Trouble is, people can be squeamish about the subject. "Passed away" and "gone on" are among the euphemisms for the act of dying. These phrases, always uttered sympathetically, drove me mad after my father died. "Passed away?" I wanted to say. "It's much worse than that. He's dead, you know."

On Radio 4's Word of Mouth, Michael Rosen, the writer and former Children's Laureate, investigated the language of death and grief and found it similarly wanting. He visited a bereavement charity to find out how workers help young children who have lost a parent, explaining the concept of death through music, drawing and books. Their approach was no-nonsense but also sensitive and smart. Never tell a child that their parent, sibling or even pet guinea pig died in their sleep, or they will spend the rest of their childhood terrified to close their eyes.

Rosen also visited the Death Café in Hackney, east London, where people meet to talk frankly about death and dying, away from the grim environments of hospitals, hospices and funeral homes. "The idea is to remove the awkwardness from the discussion," said one attendee. Thus, in warm, comfortable surroundings, and over tea and cake, patrons regularly talk about funerals, last words, assorted versions of the afterlife and terminal illness without causing people to stare uncomfortably at their shoes. It all sounded peculiarly jolly.

The writer Will Self wasn't mincing his words on Radio 4's A Point of View in which he reflected not just on death itself but the desire to be dead.

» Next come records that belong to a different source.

(** * KubeApi-Exporter: the list facade of [index.js]

    A shallow embedding of [src/index.js]: the configuration loader
    [loadKubeConfigRobust], the query normaliser [parseListParams], the two
    responders [sendList] and [sendError], and the ten [app.get] routes,
    together with the part of JavaScript they rely on (truthiness, [||],
    [?.], property reads, [Number] on strings, [path.join]). *)

From Stdlib Require Import Bool List ZArith QArith Ascii String Lia.
From Stdlib Require DecimalString DecimalN DecimalPos.
Import ListNotations.
Open Scope string_scope.
Local Set Warnings "-register-all".

(** ** JavaScript values *)

Module Js.

(** A Number, that is a double.  [Fin q] is the finite Number whose value is
    the rational [q]; the Numbers made by a conversion are rounded to the
    nearest double first (see [ToNumber.nearest]), so their [q] is a double's
    exact value.  Negative zero is a value of its own, as in the language. *)
Inductive number : Type :=
| NaN
| Inf (negative : bool)
| NegZero
| Fin (q : Q).

Definition of_nat (n : nat) : number := Fin (inject_Z (Z.of_nat n)).
Definition of_Z (z : Z) : number := Fin (inject_Z z).

(** ToBoolean on a Number: [0], [-0] and [NaN] are falsy. *)
Definition number_truthy (n : number) : bool :=
  match n with
  | NaN => false
  | Inf _ => true
  | NegZero => false
  | Fin q => negb (Qnum q =? 0)%Z
  end.

(** The Number is an integer ([Number.isInteger]). *)
Definition is_integer (n : number) : bool :=
  match n with
  | NaN => false
  | Inf _ => false
  | NegZero => true
  | Fin q => (Z.pos (Qden (Qred q)) =? 1)%Z
  end.

(** The values a handler sees: JSON data plus [undefined].  An object is the
    list of its own properties in insertion order.  Strings are sequences of
    8-bit code units. *)
Inductive value : Type :=
| VUndefined
| VNull
| VBool (b : bool)
| VNum (n : number)
| VStr (s : string)
| VArr (elems : list value)
| VObj (props : list (string * value)).

(** How an evaluation ends: with a result, or by throwing a value. *)
Inductive completion (A : Type) : Type :=
| Normal (a : A)
| Throw (e : value).
Arguments Normal {A} a.
Arguments Throw {A} e.

(** A TypeError, as far as the handlers look into it: its message. *)
Definition TypeError (message : string) : value :=
  VObj [("message", VStr message)].

(** ToBoolean. *)
Definition truthy (v : value) : bool :=
  match v with
  | VUndefined => false
  | VNull => false
  | VBool b => b
  | VNum n => number_truthy n
  | VStr s => negb (s =? "")
  | VArr _ => true
  | VObj _ => true
  end.

(** [a || b] (both operands of the source are free of effects). *)
Definition or_else (a b : value) : value := if truthy a then a else b.

Fixpoint lookup (k : string) (props : list (string * value)) : value :=
  match props with
  | [] => VUndefined
  | (k', v) :: rest => if k =? k' then v else lookup k rest
  end.

(** [v.k] for the property names the source reads ([body], [items],
    [length], [metadata], [continue], [resourceVersion], [response],
    [statusCode], [message]) on a value that is neither [undefined] nor
    [null]: an own property of an object, the [length] of an array or of a
    string, and [undefined] on everything else. *)
Definition get (v : value) (k : string) : value :=
  match v with
  | VObj props => lookup k props
  | VArr elems => if k =? "length" then VNum (of_nat (List.length elems)) else VUndefined
  | VStr s => if k =? "length" then VNum (of_nat (String.length s)) else VUndefined
  | _ => VUndefined
  end.

(** [v?.k]: [undefined] when [v] is [undefined] or [null]. *)
Definition opt_get (v : value) (k : string) : value :=
  match v with
  | VUndefined => VUndefined
  | VNull => VUndefined
  | _ => get v k
  end.

End Js.
Export Js.

(** ** [Number] applied to a string *)

Module ToNumber.

Definition code (c : ascii) : N := N_of_ascii c.

(** White space and line terminators among the code units below 256. *)
Definition is_space (c : ascii) : bool :=
  let n := code c in
  ((9 <=? n) && (n <=? 13) || (n =? 32) || (n =? 160))%N.

Fixpoint trim_start (s : string) : string :=
  match s with
  | String c r => if is_space c then trim_start r else s
  | EmptyString => EmptyString
  end.

Fixpoint trim_end (s : string) : string :=
  match s with
  | String c r =>
      let r' := trim_end r in
      if is_space c && (r' =? "") then EmptyString else String c r'
  | EmptyString => EmptyString
  end.

Definition trim (s : string) : string := trim_end (trim_start s).

(** The value of a digit in base 16 (letters in either case). *)
Definition hex_val (c : ascii) : option N :=
  let n := code c in
  if ((48 <=? n) && (n <=? 57))%N then Some (n - 48)%N
  else if ((97 <=? n) && (n <=? 102))%N then Some (n - 87)%N
  else if ((65 <=? n) && (n <=? 70))%N then Some (n - 55)%N
  else None.

Definition digit_in (radix : N) (c : ascii) : option N :=
  match hex_val c with
  | Some d => if (d <? radix)%N then Some d else None
  | None => None
  end.

(** The longest prefix of digits of the radix, and what follows it. *)
Fixpoint take_digits (radix : N) (s : string) : list N * string :=
  match s with
  | String c r =>
      match digit_in radix c with
      | Some d => let (ds, r') := take_digits radix r in (d :: ds, r')
      | None => ([], s)
      end
  | EmptyString => ([], EmptyString)
  end.

Definition digits_value (radix : N) (ds : list N) : Z :=
  Z.of_N (fold_left (fun acc d => acc * radix + d)%N ds 0%N).

Definition pow10 (e : Z) : Q :=
  if (0 <=? e)%Z then inject_Z (10 ^ e) else 1 # Z.to_pos (10 ^ (- e)).

(** The [e] with [2^e <= n/d < 2^(e+1)]. *)
Definition ilog2 (n d : positive) : Z :=
  let e0 := (Z.log2 (Z.pos n) - Z.log2 (Z.pos d))%Z in
  if (Z.pos n * 2 ^ Z.max 0 (- e0) <? Z.pos d * 2 ^ Z.max 0 e0)%Z
  then (e0 - 1)%Z else e0.

(** [num/den] rounded to the nearest integer, a tie going to the even one. *)
Definition round_half_even (num den : Z) : Z :=
  let m := (num / den)%Z in
  match (2 * (num mod den) ?= den)%Z with
  | Lt => m
  | Gt => (m + 1)%Z
  | Eq => if Z.even m then m else (m + 1)%Z
  end.

(** The Number value for the positive rational [n/d]: the nearest double,
    ties to even.  Doubles around [n/d] are the multiples of [2^qe], where
    [qe] leaves 53 significant bits and is not below that of the subnormals;
    what rounds to [2^1024] or more is [Infinity], what rounds to nothing is
    [0]. *)
Definition nearest_pos (n d : positive) : number :=
  let qe := Z.max (ilog2 n d - 52) (-1074) in
  let m := round_half_even (Z.pos n * 2 ^ Z.max 0 (- qe)) (Z.pos d * 2 ^ Z.max 0 qe) in
  if (0 <=? qe)%Z && (2 ^ 1024 <=? m * 2 ^ qe)%Z then Inf false
  else Fin (Qred ((m * 2 ^ Z.max 0 qe) # Z.to_pos (2 ^ Z.max 0 (- qe)))).

Definition negate (n : number) : number :=
  match n with
  | NaN => NaN
  | Inf b => Inf (negb b)
  | NegZero => Fin 0
  | Fin q => if (Qnum q =? 0)%Z then NegZero else Fin (Qred (- q))
  end.

(** The Number value for a rational. *)
Definition nearest (q : Q) : number :=
  match Qnum q with
  | Z0 => Fin 0
  | Z.pos n => nearest_pos n (Qden q)
  | Z.neg n => negate (nearest_pos n (Qden q))
  end.

(** ExponentPart, optional, up to the end of the literal. *)
Definition exponent (s : string) : option Z :=
  match s with
  | EmptyString => Some 0%Z
  | String c r =>
      if (c =? "e")%char || (c =? "E")%char then
        let (neg, r1) :=
          match r with
          | String "+" r1 => (false, r1)
          | String "-" r1 => (true, r1)
          | _ => (false, r)
          end in
        match take_digits 10 r1 with
        | ((_ :: _) as ds, EmptyString) =>
            let e := digits_value 10 ds in Some (if neg then - e else e)%Z
        | _ => None
        end
      else None
  end.
Lemma SFsqrt_core_nonneg (m e : Z) :
  let '(q, _, _) := SFsqrt_core_binary prec emax m e in 0 <= q.
Proof.
  unfold SFsqrt_core_binary.
  match goal with
  | |- context [Z.sqrtrem ?a] =>
      pose proof (Z.sqrtrem_sqrt a) as Hq; pose proof (Z.sqrt_nonneg a) as Hpos;
      destruct (Z.sqrtrem a) as [q r]
  end.
  simpl in Hq. by rewrite Hq.
Qed.

Lemma SFsqrt_nonneg (x : spec_float) :
  SFnonneg x → SFsqrt prec emax x ≠ S754_nan.
Proof.
  destruct x as [s|s| |s m e]; simpl; try done; intros ->; try done.
  pose proof (SFsqrt_core_nonneg (Zpos m) e) as Hq.
  destruct (SFsqrt_core_binary prec emax (Zpos m) e) as [[q e'] l].
  pose proof (binary_round_aux_sign false q e' l Hq) as H.
  intros Hnan. by rewrite Hnan in H.
Qed.

Lemma SFsub_finite_not_nan (x y : spec_float) :
  (∀ s, x ≠ S754_infinity s) → (∀ s, y ≠ S754_infinity s) →
  x ≠ S754_nan → y ≠ S754_nan → SFsub prec emax x y ≠ S754_nan.
Proof.
  intros Hx Hy Hxn Hyn.
  destruct x as [sx|sx| |sx mx ex]; destruct y as [sy|sy| |sy my ey];
    simpl; try done; try (by destruct (Hx sx)); try (by destruct (Hy sy)).
  - by destruct sx, sy.
  - apply binary_normalize_not_nan.
Qed.

(** The distance of two positions is a number as soon as the two
    coordinate differences are. *)
Lemma distance2d_not_nan (p q : BasicPoint2d) :
  is_nan (pt_x p - pt_x q)%float = false →
  is_nan (pt_y p - pt_y q)%float = false →
  is_nan (distance2d p q) = false.
Proof.
  unfold distance2d. rewrite !is_nan_spec. intros Hdx Hdy.
  rewrite sqrt_spec, add_spec, !mul_spec.
  apply SFsqrt_nonneg, SFadd_nonneg; by apply SFmul_self_nonneg.
Qed.

Lemma is_finite_spec (a : float) :
  is_finite a = true → Prim2SF a ≠ S754_nan ∧ ∀ s, Prim2SF a ≠ S754_infinity s.
Proof.
  unfold is_finite. intros H. apply negb_true_iff, orb_false_iff in H as [Hnan Hinf].
  apply is_nan_spec in Hnan. split; [done|]. intros s Hs.
  unfold is_infinity in Hinf. rewrite FloatAxioms.eqb_spec, abs_spec, Hs in Hinf.
  assert (Hi : Prim2SF infinity = S754_infinity false) by (vm_compute; reflexivity).
  rewrite Hi in Hinf. done.
Qed.

(** Positions with finite coordinates are at a distance that is a
    number. *)
Lemma distance2d_finite_not_nan (p q : BasicPoint2d) :
  is_finite (pt_x p) = true → is_finite (pt_y p) = true →
  is_finite (pt_x q) = true → is_finite (pt_y q) = true →
  is_nan (distance2d p q) = false.
Proof.
  intros Hpx Hpy Hqx Hqy.
  apply is_finite_spec in Hpx as [? ?], Hpy as [? ?], Hqx as [? ?], Hqy as [? ?].
  apply distance2d_not_nan; rewrite is_nan_spec, sub_spec;
    by apply SFsub_finite_not_nan.
Qed.

(** No distance is the largest finite double. *)
Lemma distance2d_not_DBL_MAX (p q : BasicPoint2d) : distance2d p q ≠ DBL_MAX.
Proof. apply sqrt_not_DBL_MAX. Qed.
(** * xMatiStudio: single-tab election and the WebSocket session wrapper

    A shallow embedding of
    - [web/utils/crypto-utils.js] and [web/utils/secureStorage.ts]
      (module [SecureStorage]),
    - [WebSocketWrapper/utils/TabManager.ts] (module [TabManager]),
    - [WebSocketWrapper/index.tsx] (module [WebSocketWrapper]) and its
      earlier variant with a bounded retry policy (module [BoundedRetry]),
    - the overlay of [hooks/useDevToolsProtection.ts] (module [DevTools])
      and [getUserEmailFromStorage] of [App/index.tsx] (module [App]),
    - [nlu/custom-pattern-entities.ts] and the entity service (module
      [EntityService]), and the training status component (module
      [TrainingStatus]),
    - the wrapper as [App] mounts it, with [hooks/useTabManager] feeding it
      the flag of the tab manager (module [Session]),
    followed by the properties proved about them. *)

From Stdlib Require Import ZArith Lia QArith.
From stdpp Require Import gmap strings list pretty.

Open Scope Z_scope.
Set Warnings "-register-all".

(** ** JavaScript values and the libraries the code calls *)

(** The values that [JSON.parse] can produce, plus [undefined], which a
    property access on a missing field gives.  Numbers are restricted to
    integers: the code only tests them for truthiness. *)
Inductive jsval : Type :=
  | VUndef
  | VNull
  | VBool (b : bool)
  | VNum (z : Z)
  | VStr (s : string)
  | VArr (items : list jsval)
  | VObj (fields : list (string * jsval)).

(** Exceptions that the modelled code throws or lets through. *)
Inductive exn : Type :=
  | SyntaxError            (* JSON.parse on malformed text *)
  | TypeError              (* property access on null *)
  | Error (msg : string).  (* new Error(msg) *)

Inductive result (A : Type) : Type :=
  | Ok (a : A)
  | Throw (e : exn).
Arguments Ok {A} a.
Arguments Throw {A} e.
(** Within one entrant the order of the rows is the order of the lists. *)
Lemma word_row_leb_same_entrant (a b : word_row) :
  wr_entrant_index a = wr_entrant_index b ->
  word_row_leb a b = true ->
  word_count_before {| word := wr_w a; count := wr_c a |}
                    {| word := wr_w b; count := wr_c b |}.
Proof.
  unfold word_row_leb, word_count_before. intros ->. cbn [word count].
  rewrite Z.ltb_irrefl.
  destruct (Z.ltb_spec (wr_c b) (wr_c a)); [auto|].
  destruct (Z.ltb_spec (wr_c a) (wr_c b)); [discriminate|].
  intros H'. right. split; [lia | exact H'].
Qed.

Lemma StronglySorted_filter {A} (P : A -> A -> Prop) (p : A -> bool)
    (l : list A) :
  StronglySorted P l -> StronglySorted P (filter p l).
Proof.
  induction 1 as [|x l Hl IH Hx]; simpl; [constructor|].
  destruct (p x); [|exact IH].
  constructor; [exact IH|].
  apply Forall_forall. intros y Hy. apply filter_In in Hy.
  rewrite Forall_forall in Hx. apply Hx, Hy.
Qed.

Lemma StronglySorted_map {A B} (f : A -> B) (P : A -> A -> Prop)
    (P' : B -> B -> Prop) (l : list A) :
  (forall a b, In a l -> In b l -> P a b -> P' (f a) (f b)) ->
  StronglySorted P l -> StronglySorted P' (map f l).
Proof.
  intros H Hs. induction Hs as [|x l Hl IH Hx]; simpl; [constructor|].
  constructor.
  - apply IH. intros; apply H; simpl; auto.
  - apply Forall_forall. intros y Hy. apply in_map_iff in Hy.
    destruct Hy as (b & <- & Hb).
    rewrite Forall_forall in Hx. apply H; simpl; auto.
Qed.

(* ================================================================= *)
(** ** The word counts *)

Lemma entrant_name_index (i : Z) :
  0 <= i < N_ENTRANTS -> list_index ENTRANTS i = Ok (entrant_name i).
Proof.
  intros Hi. destruct (list_index_in_range ENTRANTS i Hi) as (n & Hn & E).
  rewrite Hn. f_equal. unfold entrant_name.
  symmetry. now apply nth_error_nth.
Qed.

Lemma words_loop_fold (rows : list word_row)
    (out : list (str * list word_count)) :
  (forall w, In w rows -> 0 <= wr_entrant_index w < N_ENTRANTS) ->
  words_loop rows out = Ok (fold_left words_step rows out).
Proof.
  revert out. induction rows as [|w rows IH]; simpl; intros out H;
    [reflexivity|].
  rewrite entrant_name_index by (apply H; auto). simpl.
  apply IH. intros; apply H; auto.
Qed.

Lemma dict_get_setdefault {V} (out : list (str * list V)) (k k' : str)
    (x : V) :
  dict_get (setdefault_append out k x) k' =
    if str_eqb k k'
    then Some (match dict_get out k with
               | Some l => l ++ [x]
               | None => [x]
               end)
    else dict_get out k'.
Proof.
  induction out as [|[k0 l0] out IH]; simpl.
  - destruct (str_eqb k k'); reflexivity.
  - destruct (str_eqb k0 k) eqn:E0; simpl.
    + apply str_eqb_eq in E0. subst k0.
      destruct (str_eqb k k'); reflexivity.
    + destruct (str_eqb k0 k') eqn:E1.
      * destruct (str_eqb k k') eqn:E2; [|reflexivity].
        apply str_eqb_eq in E1, E2. subst.
        assert (str_eqb k' k' = true) by now apply str_eqb_eq.
        congruence.
      * exact IH.
Qed.

Lemma setdefault_keys {V} (out : list (str * list V)) (k : str) (x : V) :
  (In k (map fst out) /\
   map fst (setdefault_append out k x) = map fst out) \/
  (~ In k (map fst out) /\
   map fst (setdefault_append out k x) = map fst out ++ [k]).
Proof.
  induction out as [|[k0 l0] out IH]; simpl.
  - right. tauto.
  - destruct (str_eqb k0 k) eqn:E0; simpl.
    + apply str_eqb_eq in E0. left. auto.
    + assert (k0 <> k) by (intros ->;
        assert (str_eqb k k = true) by (now apply str_eqb_eq); congruence).
      destruct IH as [[Hin E]|[Hn E]]; rewrite E; [left|right]; tauto.
Qed.

Lemma setdefault_NoDup {V} (out : list (str * list V)) (k : str) (x : V) :
  NoDup (map fst out) -> NoDup (map fst (setdefault_append out k x)).
Proof.
  intros H. destruct (setdefault_keys out k x) as [[_ E]|[Hn E]];
    rewrite E; [exact H | now apply NoDup_snoc].
Qed.

Lemma setdefault_In {V} (out : list (str * list V)) (k k' : str) (x : V) :
  In k' (map fst (setdefault_append out k x)) <->
  k' = k \/ In k' (map fst out).
Proof.
  destruct (setdefault_keys out k x) as [[Hin E]|[Hn E]]; rewrite E.
  - split; [auto | intros [->|H]; auto].
  - rewrite in_app_iff. simpl. intuition.
Qed.

(** The dict the loop builds: under each name, in the order of the rows,
    the entries of the rows that carry it. *)
Lemma words_fold_get (rows : list word_row)
    (out : list (str * list word_count)) (n : str) :
  dict_get (fold_left words_step rows out) n =
    match dict_get out n,
          map entry_of_word_row
            (filter (fun w => str_eqb (entrant_name (wr_entrant_index w)) n)
               rows)
    with
    | Some l0, l => Some (l0 ++ l)
    | None, [] => None
    | None, l => Some l
    end.
Proof.
  revert out. induction rows as [|w rows IH]; intros out; simpl.
  - destruct (dict_get out n); [now rewrite app_nil_r | reflexivity].
  - rewrite IH. unfold words_step. rewrite dict_get_setdefault.
    destruct (str_eqb (entrant_name (wr_entrant_index w)) n) eqn:E; simpl.
    + apply str_eqb_eq in E. rewrite E.
      destruct (dict_get out n); [now rewrite <- app_assoc | reflexivity].
    + reflexivity.
Qed.

Lemma words_fold_NoDup (rows : list word_row)
    (out : list (str * list word_count)) :
  NoDup (map fst out) -> NoDup (map fst (fold_left words_step rows out)).
Proof.
  revert out. induction rows as [|w rows IH]; intros out H; simpl;
    [exact H|].
  apply IH. now apply setdefault_NoDup.
Qed.

Lemma words_fold_In (rows : list word_row)
    (out : list (str * list word_count)) (n : str) :
  In n (map fst (fold_left words_step rows out)) <->
  In n (map fst out) \/
  exists w, In w rows /\ entrant_name (wr_entrant_index w) = n.
Proof.
  revert out. induction rows as [|w rows IH]; intros out; simpl.
  - split; [auto | intros [H|(w & [] & _)]; exact H].
  - rewrite IH. unfold words_step. rewrite setdefault_In. split.
    + intros [[->|H]|(w' & Hw' & E)]; eauto.
    + intros [H|(w' & [<-|Hw'] & E)]; eauto.
Qed.

Lemma word_key_normal (r : row) :
  word_key r = option_map (pair (entrant_index r)) (normal_word r).
Proof.
  unfold word_key, normal_word.
  destruct (one_word r); [|reflexivity].
  destruct (sql_trim s); reflexivity.
Qed.

Lemma keys_In_words_of (rows : list row) (i : Z) (x : str) :
  In (i, x) (filter_map word_key rows) <-> In x (words_of i rows).
Proof.
  unfold words_of, rows_of. rewrite !filter_map_In. split.
  - intros (r & Hr & Hk). rewrite word_key_normal in Hk.
    destruct (normal_word r) as [y|] eqn:E; [|discriminate].
    inversion Hk; subst. exists r. split; [|exact E].
    apply filter_In. split; [exact Hr | apply Z.eqb_refl].
  - intros (r & Hr & Hn). apply filter_In in Hr. destruct Hr as [Hr Hi].
    apply Z.eqb_eq in Hi. exists r. split; [exact Hr|].
    rewrite word_key_normal, Hn, Hi. reflexivity.
Qed.

Lemma keys_count_words_of (rows : list row) (i : Z) (x : str) :
  count_occ key_eq_dec (filter_map word_key rows) (i, x) =
  count_occ (list_eq_dec N.eq_dec) (words_of i rows) x.
Proof.
  unfold words_of, rows_of.
  induction rows as [|r rows IH]; [reflexivity|].
  cbn [filter_map filter]. rewrite word_key_normal.
  destruct (Z.eqb_spec (entrant_index r) i) as [E|E].
  - cbn [filter_map]. destruct (normal_word r) as [y|]; cbn [option_map];
      [|exact IH].
    cbn [count_occ]. rewrite IH, E.
    destruct (key_eq_dec (i, y) (i, x)) as [H|H];
      destruct (list_eq_dec N.eq_dec y x) as [H'|H'];
      try reflexivity; [inversion H; contradiction | subst; contradiction].
  - destruct (normal_word r) as [y|]; cbn [option_map]; [|exact IH].
    cbn [count_occ].
    destruct (key_eq_dec (entrant_index r, y) (i, x)) as [H|H];
      [inversion H; contradiction | exact IH].
Qed.

Lemma select_words_keys_NoDup (rows : list row) :
  NoDup (map (fun w => (wr_entrant_index w, wr_w w)) (select_words rows)).
Proof.
  unfold select_words.
  eapply Permutation_NoDup.
  - symmetry. apply Permutation_map. apply sort_by_perm.
  - rewrite map_map. cbn [wr_entrant_index wr_w].
    erewrite map_ext; [rewrite map_id; apply NoDup_nodup|].
    intros [e x]. reflexivity.
Qed.

Lemma NoDup_words_of_entrant (i : Z) (l : list word_row) :
  NoDup (map (fun w => (wr_entrant_index w, wr_w w)) l) ->
  NoDup (map wr_w (filter (fun w => wr_entrant_index w =? i) l)).
Proof.
  induction l as [|w l IH]; simpl; intros H; [constructor|].
  inversion H as [|? ? Hn Hnd]; subst.
  destruct (Z.eqb_spec (wr_entrant_index w) i) as [E|E]; [|auto].
  simpl. constructor; [|auto].
  intros Hin. apply in_map_iff in Hin. destruct Hin as (w' & Hw & Hin).
  apply filter_In in Hin. destruct Hin as [Hin Hi].
  apply Z.eqb_eq in Hi. apply Hn. apply in_map_iff.
  exists w'. split; [congruence | exact Hin].
Qed.

Section WordsOfEntrant.

Variables (rows : list row) (i : Z).

Let Wi : list word_row :=
  filter (fun w => wr_entrant_index w =? i) (select_words rows).

Lemma entrant_words_In (w : word_row) :
  In w Wi <->
  wr_entrant_index w = i /\ In (wr_w w) (words_of i rows) /\
  wr_c w = Z.of_nat (count_occ (list_eq_dec N.eq_dec) (words_of i rows)
                       (wr_w w)).
Proof.
  unfold Wi. rewrite filter_In, select_words_In, Z.eqb_eq. split.
  - intros [[Hk Hc] E]. rewrite E in Hk, Hc.
    rewrite keys_In_words_of in Hk. rewrite keys_count_words_of in Hc. auto.
  - intros (E & Hk & Hc). rewrite E.
    rewrite keys_In_words_of, keys_count_words_of. auto.
Qed.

"This may seem shocking to you," he began, "but I am expecting to kill myself." He didn't mean there and then, on air, though that of course would make for some startling radio. No, his aim was to "nudge society in the direction of considering suicide acceptable when – and this is the important point – the alternative is a slow painful death from a terminal illness."

The problem for Self, and for all of us, is that we are living longer, and our deaths are becoming commensurately drawn out. In days of yore, sepsis, infectious diseases or childbirth did for a lot of us. Now, thanks to advances in medical science, we can reasonably expect to live longer than the allotted span of "threescore and ten", long enough in fact for us to spend our final years consuming liquidised food and gaping at the determinedly cheerful wallpaper of specialist care homes.

All of which made Self's vision of death seem not shocking but sensible. As he pointed out, there is a lot of talk of cancer, heart disease and Alzheimer's having reached epidemic proportions. In fact, the epidemic is old age.

He went on to reflect on how our secular age means we view suicide more forgivingly, though few consider it a viable option, and on the "creeping normalcy" of the existence of the terminally ill. Self was unusually sensitive in his language, though he remained unapologetic for his belief that suicide could be a solution to our suffering, and not once did he use the phrase "passed away". Listening to him, I began to have visions of him at my bedside near the point of expiration, a ministering angel with an unusually long face, a slow, sombre voice and an enormous bag of hard drugs to send me on my way.